The reason RNA is so provocative, is the potential to use RNA to extract the total antigen content of a tumor cell. This is a metastatic colon cancer in which we used a mechanical microdissection to isolate the tumor cells.
[ Slide 11 ] Target: Autologous Tumor Cells
We actually can take the RNA from that one pathology slide and we can load them onto dendritic cells and stimulate T Cell response very similar to the CEA response that you'd seen earlier. In this case if we stimulate with CEA specific dendritic cells, we get recognition and killing of a small fraction of the patient's own autologous tumor cells. If we take dendritic cells loaded with the tumor RNA from that patient's own tumor, we can generate a very potent and conceivably multi-antigenic immune response. By cold target competition we can show that many of the antigens present here turn out to be not CEA.
[ Slide 12 ] Correlation of Immune Response and Clinical Response
We're on the verge now of beginning to thoughtfully explore the potential use of vaccine strategies in cancer. The potential use of any single antigen like HER2/Neu, CEA, p53 and so forth is very exciting, but now we have strategies that we think can conceivably be utilized in clinical trials. The big problem in my opinion is the fact that we are currently at a stage where we are implementing some type of immunotherapeutic strategy in patients with cancer and we achieve, at this point, detectable responses. The problem is "What is the real role and magnitude of this detectable immune response?" To achieve clinically effective immune responses, do we need to go to a superthreshold level, do we need to achieve a sustained level rather than having a high level that really is abrogated by the other normal mechanisms of the body?
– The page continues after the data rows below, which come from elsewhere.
(** * Retrieval pipeline of the Architectural Design Analyzer

    A shallow embedding of the Python retrieval pipeline
    (PDF parser, chunker, embedding client, vector store manager, query
    generator, the parsing of the language model's answers, the context
    block of the synthesis prompt and the orchestration loop of
    [run_full_rag_pipeline]) together with the properties its
    specification states about it and further properties of the code.

    Conventions of the embedding:
    - Python [str] is [string]; every character is a code point below 256.
    - Python [int] is [Z]; list lengths and indices that the code only
      ever uses as non-negative numbers are [nat].
    - Python [float] values are carried as rationals [Q]; the code never
      computes with them except for the back-off delay, a product of the
      initial delay with a power of two, which is exact on floats. The two
      places where that computation leaves the range of the machine numbers,
      the conversion of the power to a float and the conversion of the
      delay to nanoseconds in [time.sleep], raise [OverflowError] as they
      do in the interpreter.
    - A call that may raise returns a [Result]; the external services (the
      embedding API, the vector collection) are functions of the number of
      calls made so far and of the request, so that any sequence of answers
      and failures can be replayed. *)

From stdpp Require Import gmap strings list fin_maps pretty sorting.
From Stdlib Require Import ZArith QArith Lia Lqa Ascii.

Local Open Scope Z_scope.
Local Open Scope nat_scope.
Local Open Scope list_scope.

(** ** Python results and exceptions *)

Inductive PyExn : Type :=
  | ValueError
  | TypeError
  | AttributeError
  | KeyError
  | IndexError
  | OverflowError
  | LibraryError (msg : string).

Inductive Result (A : Type) : Type :=
  | Ok (a : A)
  | Raise (e : PyExn).

Arguments Ok {A} a.
Arguments Raise {A} e.

Definition bind {A B : Type} (r : Result A) (k : A -> Result B) : Result B :=
  match r with
  | Ok a => k a
  | Raise e => Raise e
  end.

Notation "x <- r ;;; k" := (bind r (fun x => k))
  (at level 100, r at next level, right associativity).

Definition returns {A : Type} (r : Result A) : Prop :=
  match r with Ok _ => True | Raise _ => False end.

Lemma Ok_inj {A : Type} (a b : A) : Ok a = Ok b -> a = b.
Proof. by intros [= ->]. Qed.

(** [for x in xs: body], the state going from one iteration to the
    next; an exception ends the loop. *)
Fixpoint for_loop {S X : Type} (body : S -> X -> Result S) (s : S) (xs : list X)
    : Result S :=
  match xs with
  | [] => Ok s
  | x :: rest => s' <- body s x ;;; for_loop body s' rest
  end.

#[local] Set Warnings "-register-all,-clear-no-such-hyp".

(** JSON-shaped data as [json.loads] builds it: the requirement set, and
    the metadata of a chunk. Numbers are integers. *)
Inductive value : Type :=
  | VNone
  | VBool (b : bool)
  | VInt (n : Z)
  | VStr (s : string)
  | VList (l : list value)
  | VDict (d : list (string * value)).

(** [range(0, stop, step)]: [ValueError] for a zero step, empty for a
    negative one. *)
Definition py_range_step (stop : nat) (step : Z) : Result (list nat) :=
  if decide (step = 0%Z) then Raise ValueError
  else if decide (step < 0)%Z then Ok []
  else
    let s := Z.to_nat step in
    Ok (map (fun k => k * s) (seq 0 ((stop + s - 1) / s))).

(** [l[i:i+n]] for [0 <= i]; a non-positive [n] gives the empty slice when
    [i + n <= i]. *)
Definition py_slice {A : Type} (l : list A) (i : nat) (n : Z) : list A :=
  take (Z.to_nat n) (drop i l).

(** ** Python strings *)

(** [c.isspace()] for a code point below 256. *)
Definition is_space (c : ascii) : bool :=
  let n := nat_of_ascii c in
  ((9 <=? n)%nat && (n <=? 13)%nat) || ((28 <=? n)%nat && (n <=? 32)%nat)
  || (n =? 133)%nat || (n =? 160)%nat.

Fixpoint lstrip (s : string) : string :=
  match s with
  | EmptyString => EmptyString
  | String c s' => if is_space c then lstrip s' else s
  end.

Definition string_rev (s : string) : string :=
  String.string_of_list_ascii (reverse (String.list_ascii_of_string s)).

(** [s.strip()]. *)
Definition strip (s : string) : string :=
  string_rev (lstrip (string_rev (lstrip s))).

(** [c.lower()] for a code point below 256: the letters [A-Z] and the
    capital letters of Latin-1. *)
Definition lower_char (c : ascii) : ascii :=
  let n := nat_of_ascii c in
  if ((65 <=? n)%nat && (n <=? 90)%nat)
     || ((192 <=? n)%nat && (n <=? 222)%nat && negb (n =? 215)%nat)
  then ascii_of_nat (n + 32)
  else c.

(** [s.lower()]. *)
Fixpoint lower (s : string) : string :=
  match s with
  | EmptyString => EmptyString
  | String c s' => String (lower_char c) (lower s')
  end.

(** [needle in hay] for two strings. *)
Fixpoint contains (needle hay : string) : bool :=
  String.prefix needle hay
  || match hay with
     | EmptyString => false
     | String _ hay' => contains needle hay'
     end.

(** [s[:n]]. *)
Definition first_chars (n : nat) (s : string) : string := String.substring 0 n s.

(** [bool(s)] for a string. *)
Definition nonempty (s : string) : bool :=
  match s with EmptyString => false | _ => true end.

(** ** Embedding client ([src/embedding/gemini_embedder.py]) *)

Module Embedder.
Definition Embedding : Type := list Q.

(** What [genai.embed_content] does on one call: it raises, or returns
    [result['embedding']]. *)
Inductive ApiOutcome : Type :=
  | ApiRaise (msg : string)
  | ApiReturn (embedding : list Embedding).

(** The remote API: the answer to the [k]-th call (counted from 0 over
    the whole run) with the given content and task type. *)
Definition Api : Type := nat -> list string -> string -> ApiOutcome.

Inductive Event : Type :=
  | EvCall (content : list string) (task_type : string)
  | EvSleep (seconds : Q).

Record World : Type := mkWorld {
  calls : nat;
  trace : list Event
}.

Definition world0 : World := mkWorld 0 [].

Definition do_call (w : World) (content : list string) (task_type : string) : World :=
  mkWorld (S (calls w)) (trace w ++ [EvCall content task_type]).

Definition do_sleep (w : World) (seconds : Q) : World :=
  mkWorld (calls w) (trace w ++ [EvSleep seconds]).

(** [time.sleep(seconds)] for a float. The delay is first converted to a
    count of nanoseconds held in a signed 64-bit integer: the count is
    computed as a float, [seconds * 1e9] rounded to the nearest float, and
    [OverflowError] is raised unless that float lies in [-2^63, 2^63). The
    floats next to [2^63] are [2^63 - 1024] and [2^63 + 2048] and a tie is
    rounded to [2^63], so the delay passes when
    [-(2^63 + 1024) <= seconds * 10^9 < 2^63 - 512]: a delay of more than
    9223372036.85 seconds, some 292 years, is refused, and so is the
    infinite float that a product too large for a float gives. *)
Definition sleep_overflows (seconds : Q) : bool :=
  let ns := Qmult seconds (inject_Z (10 ^ 9)) in
  Qle_bool (inject_Z (2 ^ 63 - 512)) ns
  || negb (Qle_bool (inject_Z (- (2 ^ 63 + 1024))) ns).

(** After the conversion, [ValueError] for a negative length. *)
Definition py_sleep (w : World) (seconds : Q) : Result World :=
  if sleep_overflows seconds then Raise OverflowError
  else if Qle_bool 0 seconds then Ok (do_sleep w seconds)
  else Raise ValueError.

(** [for j, embedding in enumerate(batch_embeddings):
       all_embeddings[i + j] = embedding]
    The assignment raises [IndexError] past the end of the list; the
    writes made before it stay. The boolean tells whether the loop ran
    to its end. *)
Fixpoint place_embeddings (all_embeddings : list (option Embedding)) (i : nat)
    (batch_embeddings : list Embedding) : bool * list (option Embedding) :=
  match batch_embeddings with
  | [] => (true, all_embeddings)
  | embedding :: rest =>
      if decide (i < length all_embeddings)
      then place_embeddings (<[i := Some embedding]> all_embeddings) (S i) rest
      else (false, all_embeddings)
  end.

(** The body of [try:]: the remote call and the placement of its
    answer. [false] stands for any exception reaching [except]. *)
Definition try_batch (api : Api) (w : World) (i : nat) (batch_texts : list string)
    (task_type : string) (all_embeddings : list (option Embedding))
    : bool * list (option Embedding) :=
  match api (calls w) batch_texts task_type with
  | ApiRaise _ => (false, all_embeddings)
  | ApiReturn batch_embeddings => place_embeddings all_embeddings i batch_embeddings
  end.

(** The delay before the retry numbered [current_retry], as a number:
    [initial_backoff * 2^(current_retry - 1)]. *)
Definition delay (initial_backoff : Q) (current_retry : Z) : Q :=
  Qmult initial_backoff (inject_Z (2 ^ (current_retry - 1))).

(** The first power of two that is no float: [float(2 ** 1024)] raises
    [OverflowError]. *)
Definition float_max_exponent : Z := 1024.

(** [backoff_time = initial_backoff * (2 ** (current_retry - 1))] for a
    float [initial_backoff]. The power is an [int] ([current_retry] starts
    at 0 and has just been incremented, so the exponent is not negative);
    it is converted to a
    float for the product, which raises [OverflowError] from [2 ** 1024]
    on, whatever [initial_backoff] is. The product of a float with a power
    of two is exact. *)
Definition backoff_time (initial_backoff : Q) (current_retry : Z) : Result Q :=
  if (float_max_exponent <=? current_retry - 1)%Z then Raise OverflowError
  else Ok (delay initial_backoff current_retry).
The major focus of the laboratory right now is in creating real data that describes these events in cancer patients rather than this cartoon which is what we hypothesize may be happening.
[ Slide 13 ] Therapeutic Tumor Specific T Cell Responses
Finally, I think this is really an exciting time for Surgical Oncology as we have the potential to methodically explore the activities of induction of anti-tumor immunity and then correlate those with real clinical events. None of the animal models that I've seen from any vaccine studies ever demonstrated large tumors which shrunk to nothing. So the classical cytoreductive development strategies in Oncology, take a gigantic tumor and shrink it to nothing, are not likely to occur if we can't get them to work in mice. I think a strategy is to use our cancer patients is to clinically debulk them to undetectable clinical tumor and we know that there's predictable and oftentimes rapid relapses. The potential for large amounts of activity is to begin to develop the correlation between tumor burden and induction of anti-tumor immunity. We can extend these types of strategies to include not only antitumor immunity but also small molecules or molecular targeted anticancer therapies.
I do want to acknowledge my many collaborators, my laboratory group, Eli Gilboa's laboratory and the other investigators that help us to develop our vaccines and our ability to analyze them. Thanks very much.